There is also Bent Flyvbjerg and Dan Gardner, How Big Things Get Done: The Surprising Factors that Determine the Fate of Every Project, from Home Renovations to Space Exploration, and Everything in Between.

Useful is The Loss of Hindustan: The Invention of India, by Manan Ahmed Asif.

What I’ve been reading

1. Owen Hopkins, Lost Futures: The Disappearing Architecture of Post-War Britain.  Covers the “great” British brutalist buildings of the postwar era, the debates surrounding their demolition, and their eventual demolition.  Photos too, excellent to dip into.

2. Anna Grzymala-Busse, Sacred Foundations: The Religious and Medieval Roots of the European State.  A good and original book about how European state-building grew out of earlier church traditions.  For instance, by the time of the Reformation about half the land in Germany was in the hands of the church.  “Church-building” often came first, and then state-building copied and improved on some of the methods.

3. Elizabeth Currid-Halkett, The Overlooked Americans: The Resilience of Our Rural Towns and What it Means for Our Country is a good look at what it promises.  Most of all, I like how it stresses that these individuals are more apolitical than often is realized.

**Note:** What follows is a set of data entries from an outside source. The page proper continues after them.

(** * The position ledger: PositionTracker over the positions and
      position_flags tables

    A shallow embedding of [PositionTracker] (recordBuy, recordSell,
    getOpenPosition, flagIssue, mapPosition) together with the two tables of
    db/schema.sql it reads and writes, their primary keys and the
    UNIQUE(wallet_id, token, status) constraint of [positions].

    Modelling conventions.
    - JavaScript [number] amounts and the DECIMAL(18,9) columns are exact
      rationals [Q]: no rounding, no overflow, and no NaN or Infinity.
      [parseFloat] of a stored column is the identity.  Equality of amounts is
      [==] on [Q].
    - [new Date()] and the store's NOW() are one clock reading, passed to each
      call as [now].
    - Thrown [Error]s and the template strings of messages are kept as a tag
      with the interpolated values.
    - A call runs alone against the store: row locks between the pool and
      the transaction's client are not modelled, and a statement fails only
      by breaking the primary key or the UNIQUE constraint.
    - console output is not part of the persisted state and is left out.
    - Rows of [wallets] and [trades] referred to by foreign keys are taken to
      exist. *)

From Stdlib Require Import ZArith QArith List String Bool Lia Lqa.
Import ListNotations.

Local Open Scope Q_scope.

(* ------------------------------------------------------------------ *)
(** ** Type definitions *)

Definition Date := Z.
Bind Scope Z_scope with Date.

Inductive Status := OPEN | PARTIAL | CLOSED.

Definition Status_eqb (a b : Status) : bool :=
  match a, b with
  | OPEN, OPEN | PARTIAL, PARTIAL | CLOSED, CLOSED => true
  | _, _ => false
  end.

(** A row of [positions]; also the [Position] interface, whose fields are the
    same columns. *)
Record Position := mkPosition {
  id : Z;
  wallet_id : Z;
  token : string;
  status : Status;
  entry_trade_id : option Z;
  entry_timestamp : Date;
  total_entry_amount : Q;
  total_entry_cost : Q;
  avg_entry_price : Q;
  current_amount : Q;
  total_exit_amount : Q;
  total_exit_proceeds : Q;
  realized_pnl : Q;
  first_entry_at : Date;
  last_exit_at : option Date;
  closed_at : option Date;
  created_at : Date;
  updated_at : Date
}.

Module RecordBuyParams.
Record t := mk {
  walletId : Z;
  token : string;
  amount : Q;
  cost : Q;
  tradeId : Z
}.
End RecordBuyParams.

Module RecordSellParams.
Record t := mk {
  walletId : Z;
  token : string;
  amount : Q;
  proceeds : Q;
  tradeId : Z
}.
End RecordSellParams.

Module SellResult.
Record t := mk {
  position : Position;
  realized_pnl : Q;
  cost_basis : Q
}.
End SellResult.

Inductive FlagType :=
| sell_without_position
| sell_exceeds_position
| suspicious_pnl
| oversized_position
| balance_mismatch.

Inductive Severity := info | warning | critical.

(** The description templates of recordSell, with their interpolated values. *)
Inductive Description :=
| DescNoOpenPosition (amount : Q) (token : string) (walletId tradeId : Z)
| DescExceedsPosition (amount : Q) (token : string) (currentAmount : Q)
                      (positionId tradeId : Z)
| DescLargePosition (token : string) (positionValue : Q) (walletId : Z)
| DescSuspiciousPnl (realizedPnl : Q) (positionId tradeId : Z)
| DescText (text : string).

Module FlagParams.
Record t := mk {
  positionId : option Z;
  tradeId : option Z;
  walletId : Z;
  flagType : FlagType;
  severity : Severity;
  description : Description
}.
End FlagParams.

(** A row of [position_flags]. *)
Record Flag := mkFlag {
  flag_id : Z;
  position_id : option Z;
  trade_id : option Z;
  flag_wallet_id : Z;
  flag_type : FlagType;
  severity : Severity;
  description : Description;
  resolved : bool;
  flag_created_at : Date
}.

(** What a call can throw. *)
Inductive Error :=
| InvalidBuyAmount (amount : Q)
| InvalidBuyCost (cost : Q)
| InvalidSellAmount (amount : Q)
| InvalidProceeds (proceeds : Q)
| NoOpenPosition (amount : Q) (token : string) (walletId : Z)
| InsufficientPosition (amount : Q) (token : string) (currentAmount : Q)
                       (positionId : Z)
| UniqueViolation
| TypeError.

Inductive Result (A : Type) :=
| Ok (a : A)
| Err (e : Error).
Arguments Ok {A} a.
Arguments Err {A} e.

Definition is_ok {A} (r : Result A) : bool :=
  match r with Ok _ => true | Err _ => false end.

(* ------------------------------------------------------------------ *)
(** ** Comparisons of amounts *)

Definition Qlt_bool (x y : Q) : bool := negb (Qle_bool y x).

(* ------------------------------------------------------------------ *)
(** ** The store *)

Record Db := mkDb {
  positions : list Position;
  position_flags : list Flag;
  positions_id_seq : Z;
  position_flags_id_seq : Z
}.

Definition empty_db : Db := mkDb [] [] 1%Z 1%Z.

(** During [transaction], [store] is what is committed (and what the pool's
    [query] reads and writes) and [view] is the [positions] table as the
    transaction's client sees it, with its own uncommitted writes. *)
Record Session := mkSession {
  store : Db;
  view : list Position
}.

Definition M (A : Type) : Type := Session -> Result A * Session.

Definition ret {A} (a : A) : M A := fun s => (Ok a, s).

Definition throw {A} (e : Error) : M A := fun s => (Err e, s).

Definition bind {A B} (m : M A) (k : A -> M B) : M B :=
  fun s =>
    match m s with
    | (Ok a, s') => k a s'
    | (Err e, s') => (Err e, s')
    end.

Notation "x <- m ;; k" := (bind m (fun x => k))
  (at level 61, m at next level, right associativity).
Notation "m ;;; k" := (bind m (fun _ => k))
  (at level 61, right associativity).

(** Modelled from the spec: lib/db/client's [transaction] is not among the
    sources.  It is the "transactional query/execute primitive" of the spec,
    used as [transaction(async (client) => ...)]: the callback runs on its own
    client between BEGIN and COMMIT; when it returns, the client's writes are
    committed, and when it throws they are rolled back ("Transaction is rolled
    back", POSITION_TRACKER_README) and the error is thrown again.  The client
    of this module writes the [positions] table only; the id sequence, as in
    PostgreSQL, is not rolled back. *)
Definition transaction {A} (body : M A) (db : Db) : Result A * Db :=
  match body (mkSession db (positions db)) with
  | (Ok a, s) =>
      (Ok a, mkDb (view s) (position_flags (store s))
                  (positions_id_seq (store s)) (position_flags_id_seq (store s)))
  | (Err e, s) => (Err e, store s)
  end.

(* ------------------------------------------------------------------ *)
(** ** Statements on [positions] *)

Definition open_or_partial (st : Status) : bool :=
  match st with OPEN | PARTIAL => true | CLOSED => false end.

(** WHERE wallet_id = $1 AND token = $2 AND status IN ('OPEN', 'PARTIAL') *)
Definition open_for (w : Z) (t : string) (r : Position) : bool :=
  (wallet_id r =? w)%Z && String.eqb (token r) t && open_or_partial (status r).

(** ORDER BY first_entry_at ASC LIMIT 1; among equal timestamps the row that
    comes first in the table. *)
Fixpoint earliest (rows : list Position) : list Position :=
  match rows with
  | [] => []
  | r :: rest =>
      match earliest rest with
      | r' :: _ => if (first_entry_at r <=? first_entry_at r')%Z then [r] else [r']
      | [] => [r]
      end
  end.

Definition select_open (rows : list Position) (w : Z) (t : string)
  : list Position :=
  earliest (filter (open_for w t) rows).

(** UNIQUE(wallet_id, token, status) *)
Definition same_key (a b : Position) : bool :=
  (wallet_id a =? wallet_id b)%Z && String.eqb (token a) (token b)
  && Status_eqb (status a) (status b).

4. Judith A. Green, The Normans: Power, Conquest and Culture in 11th Century Europe.  The best book on the Normans?  And what an opening set of sentences: “In the eleventh century the climate was improving, population was growing, and people were on the move, west from central Asia, and south from north-western Europe.  In 1054 the unity of Christianity between east and west was broken, a rift which lasted for centuries.  In 1096 the idea of recovering Jerusalem from Muslims was translated into action.  Existing empires and principalities were challenged and new polities were founded.  War was at the centre of these events, waged by small armies led by men who achieved lasting fame, men such as William the Conqueror, Robert Guiscard, and Bohemond.  That these men were of Norman extraction seemed to their chroniclers to be no coincidence.”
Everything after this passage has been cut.